[Stored items]
Definition unpack_data (f : list Z) (input_size : Z)
    (decoder : gmap (list bool) symbol) (val_lens : gset Z) : list symbol :=
  unpack_bytes f [] input_size decoder val_lens [].

(** ** [unpack] *)

Definition unpack (finput : list Z) : list symbol :=
  let '(input_size, decoder, val_lens, f) := unpack_metadata finput in
  unpack_data f input_size decoder val_lens.

(** * Vocabulary of the specification *)

(** The codeword a symbol has so far (the empty list for a missing key). *)
Definition code (enc : encoder) (k : symbol) : list bool :=
  default [] (encoder_get enc k).

(** Appending the same bit to the codewords of several symbols in turn. *)
Definition assign (b : bool) (enc : encoder) (ks : list symbol) : encoder :=
  foldl (fun enc k => append_bit enc k b) enc ks.

(** The sum of a list of probabilities. *)
Definition qsum (l : list Q) : Q := foldr Qplus 0%Q l.

(** Neither bit-string is a prefix of the other. *)
Definition incomparable (x y : list bool) : Prop :=
  ~ x `prefix_of` y /\ ~ y `prefix_of` x.

(** The stack as the list of the symbol groups of its ranges.  The groups
    are disjoint; the symbols of one group share the bits given so far;
    two symbols that are not in a common group already have codewords of
    which neither is a prefix of the other. *)
Record seg_inv (syms : list symbol) (segs : list (list symbol))
    (enc : encoder) : Prop := {
  seg_nodup : NoDup (mjoin segs);
  seg_same : forall g k k',
      g ∈ segs -> k ∈ g -> k' ∈ g -> code enc k = code enc k';
  seg_apart : forall k k',
      k ∈ syms -> k' ∈ syms -> k <> k' ->
      (exists g, g ∈ segs /\ k ∈ g /\ k' ∈ g)
      \/ incomparable (code enc k) (code enc k');
}.

(** [frequency_data] is sorted by decreasing probability. *)
Definition desc (a b : symbol * Q) : Prop := (b.2 <= a.2)%Q.

(** What is left to do for a stack: a range of [m] symbols takes at most
    [2 * m - 1] turns of the loop. *)
Definition stack_cost (stack : list (Z * Z)) : nat :=
  sum_list ((fun r => Z.to_nat (2 * (r.2 - r.1) + 1)) <$> stack).

(** The symbols of a range of indices. *)
Definition seg (fd : frequency_data) (r : Z * Z) : list symbol :=
  (take (Z.to_nat (r.2 - r.1 + 1)) (drop (Z.to_nat r.1) fd)).*1.

(** A range that lies inside the list. *)
Definition valid (fd : frequency_data) (r : Z * Z) : Prop :=
  0 <= r.1 /\ r.1 <= r.2 < Z.of_nat (length fd).

(** The invariant of the [while stack] loop. *)
Definition stack_inv (fd : frequency_data) (stack : list (Z * Z))
    (enc : encoder) : Prop :=
  Forall (valid fd) stack /\ seg_inv fd.*1 (seg fd <$> stack) enc.

(** The order of [most_common]: by decreasing count. *)
Definition by_count (a b : symbol * Z) : Prop := b.2 <= a.2.

(** The number of distinct symbols of the input. *)
Definition distinct (input : list symbol) : nat := length (remove_dups input).

(** No codeword is a prefix of the codeword of another symbol; in
    particular two symbols never share a codeword. *)
Definition prefix_code (enc : encoder) : Prop :=
  forall k v k' v',
    (k, v) ∈ enc -> (k', v') ∈ enc -> k <> k' -> ~ v `prefix_of` v'.

(** The three bytes of one table entry. *)
Definition entry_bytes (e : symbol * list bool) : list Z :=
  [e.1; Z.of_nat (length e.2); bits_value e.2].

(** The header: the two counts, then the entries of the table. *)
Definition header_bytes (enc : encoder) (n t : Z) : list Z :=
  n :: t :: (enc ≫= entry_bytes).

(** An entry that [pack_entries] can write: each of its three numbers
    fits in a byte and the codeword is not empty. *)
Definition storable (e : symbol * list bool) : Prop :=
  (0 <= e.1 < 256) /\ e.2 <> [] /\
  Z.of_nat (length e.2) < 256 /\ bits_value e.2 < 256.

#[global] Instance storable_dec (e : symbol * list bool) : Decision (storable e).
Proof. unfold storable. apply _. Defined.


(** The decoder and the set of lengths that [unpack_metadata] builds. *)
Definition decoder_from (d : gmap (list bool) symbol) (enc : encoder)
  : gmap (list bool) symbol :=
  foldl (fun d e => <[e.2 := e.1]> d) d enc.

Definition lens_from (s : gset Z) (enc : encoder) : gset Z :=
  foldl (fun s e => {[Z.of_nat (length e.2)]} ∪ s) s enc.

(** A value that a byte of a file can have. *)
Definition is_byte (b : Z) : Prop := 0 <= b < 256.

(** The bits that [unpack_data] sees: eight for every byte. *)
Definition expand (bs : list Z) : list bool :=
  bs ≫= (fun b => rjust BYTE_LENGTH (bin b)).

(** The bits that [pack_data] packs: the codewords of the input in turn. *)
Definition stream (enc : encoder) (input : list symbol) : list bool :=
  input ≫= code enc.





(** The distinct symbols of the input, in the order in which they are first
    seen. *)
Definition first_seen (input : list symbol) : list symbol :=
  foldl (fun acc c => if decide (c ∈ acc) then acc else acc ++ [c]) [] input.






(** * Example inputs *)

(** The input ["abcd"] and the table [encode] builds for it. *)
Definition abcd : list symbol := [97; 98; 99; 100].

Definition abcd_table : encoder :=
  [(97, [false; false; false]); (98, [false; false; true]);
   (99, [false; true]); (100, [true])].

Definition abcd_file : list Z :=
  [4; 4; 97; 3; 0; 98; 3; 1; 99; 2; 1; 100; 1; 1; 5; 128].

(** The input ["a"], and an input with a symbol above 255. *)
Definition one_symbol : list symbol := [97].






(** A table with a codeword of nine bits whose value fits in a byte, and
    a list of two frequencies. *)
Definition nine_bit_table : encoder :=
  [(97, replicate 8 false ++ [true]); (98, [true])].

Definition fd_halves : frequency_data := [(97, (1 # 2)%Q); (98, (1 # 2)%Q)].


(** * Bit-strings: [int(s, 2)], [bin] and [rjust] *)

Section bit_strings.
Implicit Types (s : list bool) (v : Z) (w : nat).

Lemma bits_value_fold s (a : Z) :
  fold_left (fun acc (b : bool) => 2 * acc + (if b then 1 else 0)) s a
  = a * 2 ^ Z.of_nat (length s) + bits_value s.
Proof.
  unfold bits_value. revert a. induction s as [|b s IH]; intros a.
  - simpl. lia.
  - cbn [fold_left length]. rewrite IH, (IH (2 * 0 + _)).
    rewrite Nat2Z.inj_succ, Z.pow_succ_r by lia. lia.
Qed.

Lemma bits_value_cons (b : bool) s :
  bits_value (b :: s)
  = (if b then 1 else 0) * 2 ^ Z.of_nat (length s) + bits_value s.
Proof. unfold bits_value at 1. cbn [fold_left]. rewrite bits_value_fold. lia. Qed.

Lemma bits_value_range s : 0 <= bits_value s < 2 ^ Z.of_nat (length s).
Proof.
  induction s as [|b s IH].
  - simpl. unfold bits_value. simpl. lia.
  - rewrite bits_value_cons. cbn [length].
    rewrite Nat2Z.inj_succ, Z.pow_succ_r by lia. destruct b; lia.
Qed.

Lemma to_bits_length w v : length (to_bits w v) = w.
Proof. induction w; simpl; auto. Qed.

Lemma to_bits_ext w v v' :
  (forall i, 0 <= i < Z.of_nat w -> Z.testbit v i = Z.testbit v' i) ->
  to_bits w v = to_bits w v'.
Proof.
  induction w as [|w IH]; intros H; simpl; [done|].
  f_equal; [apply H; lia | apply IH; intros; apply H; lia].
Qed.

Lemma testbit_high (b : bool) v (n : Z) :
  0 <= n -> 0 <= v < 2 ^ n ->
  Z.testbit ((if b then 1 else 0) * 2 ^ n + v) n = b.
Proof.
  intros Hn Hv.
  rewrite Z.testbit_eqb by lia.
  rewrite Z.div_add_l by lia.
  rewrite Z.div_small, Z.add_0_r by lia. by destruct b.
Qed.

Lemma testbit_low (b : bool) v (n i : Z) :
  0 <= i < n ->
  Z.testbit ((if b then 1 else 0) * 2 ^ n + v) i = Z.testbit v i.
Proof.
  intros Hi.
  rewrite <- (Z.mod_pow2_bits_low _ n i) by lia.
  rewrite Z.add_comm, Z.mod_add by lia.
  apply Z.mod_pow2_bits_low; lia.
Qed.

(** Reading the digits of [int(s, 2)] back at the width of [s]. *)
Lemma to_bits_value s : to_bits (length s) (bits_value s) = s.
Proof.
  induction s as [|b s IH]; [done|].
  cbn [length to_bits]. rewrite bits_value_cons.
  pose proof (bits_value_range s). f_equal.
  - apply testbit_high; lia.
  - etrans; [|exact IH]. apply to_bits_ext. intros i Hi.
    apply testbit_low; lia.
Qed.

Lemma to_bits_zero w : to_bits w 0 = replicate w false.
Proof. induction w; simpl; [done|]. by rewrite Z.testbit_0_l, IHw. Qed.

Lemma to_bits_pad (k w : nat) v :
  0 <= v < 2 ^ Z.of_nat w ->
  to_bits (k + w) v = replicate k false ++ to_bits w v.
Proof.
  intros Hv. induction k as [|k IH]; [done|].
  cbn [Nat.add to_bits replicate app]. rewrite IH. f_equal.
  destruct (decide (v = 0)) as [->|Hne]; [apply Z.testbit_0_l|].
  apply Z.bits_above_log2; [lia|].
  apply Z.log2_lt_pow2; [lia|].
  apply Z.lt_le_trans with (2 ^ Z.of_nat w); [lia|].
  apply Z.pow_le_mono_r; lia.
Qed.

(** [bin(v)[2:].rjust(w, '0')] is the [w]-digit form of [v] when [v] has
    at most [w] digits. *)
Lemma rjust_bin w v :
  (0 < w)%nat -> 0 <= v < 2 ^ Z.of_nat w ->
  rjust w (bin v) = to_bits w v.
Proof.
  intros Hw Hv. unfold rjust, bin.
  destruct (v =? 0) eqn:E.
  - apply Z.eqb_eq in E as ->. rewrite to_bits_zero. simpl.
    replace w with (S (w - 1)) at 2 by lia.
    rewrite replicate_S_end. done.
  - apply Z.eqb_neq in E.
    assert (Z.log2 v < Z.of_nat w) by (apply Z.log2_lt_pow2; lia).
    pose proof (Z.log2_nonneg v).
    rewrite to_bits_length.
    set (l := Z.to_nat (Z.log2 v + 1)).
    replace w with ((w - l) + l)%nat at 2 by lia.
    apply eq_sym, to_bits_pad. split; [lia|].
    replace (Z.of_nat l) with (Z.succ (Z.log2 v)) by lia.
    apply Z.log2_spec. lia.
Qed.

(** The header and the payload both rely on this round trip. *)
Lemma rjust_bin_value s :
  s <> [] -> rjust (length s) (bin (bits_value s)) = s.
Proof.
  intros Hs. rewrite rjust_bin.
  - apply to_bits_value.
  - destruct s; [done|simpl; lia].
  - apply bits_value_range.
Qed.

Lemma to_byte_Done (data : Z) :
  0 <= data < 256 -> to_byte data = Done data.
Proof.
  intros H. unfold to_byte.
  destruct (0 <=? data) eqn:E1; destruct (data <? 256) eqn:E2; simpl; try done; lia.
Qed.

Lemma to_byte_inv (data b : Z) :
  to_byte data = Done b -> b = data /\ 0 <= data < 256.
Proof.
  unfold to_byte.
  destruct (0 <=? data) eqn:E1; destruct (data <? 256) eqn:E2; simpl;
    intros [= <-] || intros [=]; lia.
Qed.

End bit_strings.

(** * The encoder dictionary *)

Section encoder_dict.
Implicit Types (enc : encoder) (k : symbol) (b : bool) (ks : list symbol).

Lemma encoder_get_append_eq enc k b :
  encoder_get (append_bit enc k b) k = Some (code enc k ++ [b]).
Proof.
  unfold code. induction enc as [|[k' v] enc IH]; simpl.
  - by rewrite Z.eqb_refl.
  - destruct (Z.eqb_spec k' k) as [->|Hne]; simpl.
    + by rewrite Z.eqb_refl.
    + destruct (Z.eqb_spec k' k); [done|]. apply IH.
Qed.

Lemma encoder_get_append_ne enc k k' b :
  k <> k' -> encoder_get (append_bit enc k b) k' = encoder_get enc k'.
Proof.
  intros Hne. induction enc as [|[k0 v] enc IH]; simpl.
  - destruct (Z.eqb_spec k k'); done.
  - destruct (Z.eqb_spec k0 k) as [->|]; simpl.
    + destruct (Z.eqb_spec k k'); done.
    + destruct (Z.eqb_spec k0 k'); [done|apply IH].
Qed.

Lemma code_append_eq enc k b : code (append_bit enc k b) k = code enc k ++ [b].
Proof. unfold code at 1. by rewrite encoder_get_append_eq. Qed.

Lemma code_append_ne enc k k' b :
  k <> k' -> code (append_bit enc k b) k' = code enc k'.
Proof. intros. unfold code. by rewrite encoder_get_append_ne. Qed.

Lemma keys_append_in enc k b : k ∈ enc.*1 -> (append_bit enc k b).*1 = enc.*1.
Proof.
  induction enc as [|[k' v] enc IH]; simpl; intros Hin.
  - by apply elem_of_nil in Hin.
  - destruct (Z.eqb_spec k' k) as [->|Hne]; simpl; [done|].
    f_equal. apply IH. apply elem_of_cons in Hin as [?|?]; [congruence|done].
Qed.

Lemma keys_append_notin enc k b :
  k ∉ enc.*1 -> (append_bit enc k b).*1 = enc.*1 ++ [k].
Proof.
  induction enc as [|[k' v] enc IH]; simpl; intros Hin; [done|].
  apply not_elem_of_cons in Hin as [Hne Hin].
  destruct (Z.eqb_spec k' k); [congruence|]. simpl. f_equal. by apply IH.
Qed.

Lemma encoder_get_None enc k : encoder_get enc k = None <-> k ∉ enc.*1.
Proof.
  induction enc as [|[k' v] enc IH]; simpl.
  - split; [intros _; apply not_elem_of_nil|done].
  - rewrite not_elem_of_cons. destruct (Z.eqb_spec k' k); [|rewrite IH]; intuition congruence.
Qed.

▶ **TASK BRIEF**:
Please return only the lines above, starting at the line that has "rjust w (bin v) = to_bits w v." and ending at the line that has "pose proof (Z.log2_nonneg v).", keeping both and leaving each one unchanged.

▶ **RESPONSE TO THE EXERCISE**:
  rjust w (bin v) = to_bits w v.
Proof.
  intros Hw Hv. unfold rjust, bin.
  destruct (v =? 0) eqn:E.
  - apply Z.eqb_eq in E as ->. rewrite to_bits_zero. simpl.
    replace w with (S (w - 1)) at 2 by lia.
    rewrite replicate_S_end. done.
  - apply Z.eqb_neq in E.
    assert (Z.log2 v < Z.of_nat w) by (apply Z.log2_lt_pow2; lia).
    pose proof (Z.log2_nonneg v).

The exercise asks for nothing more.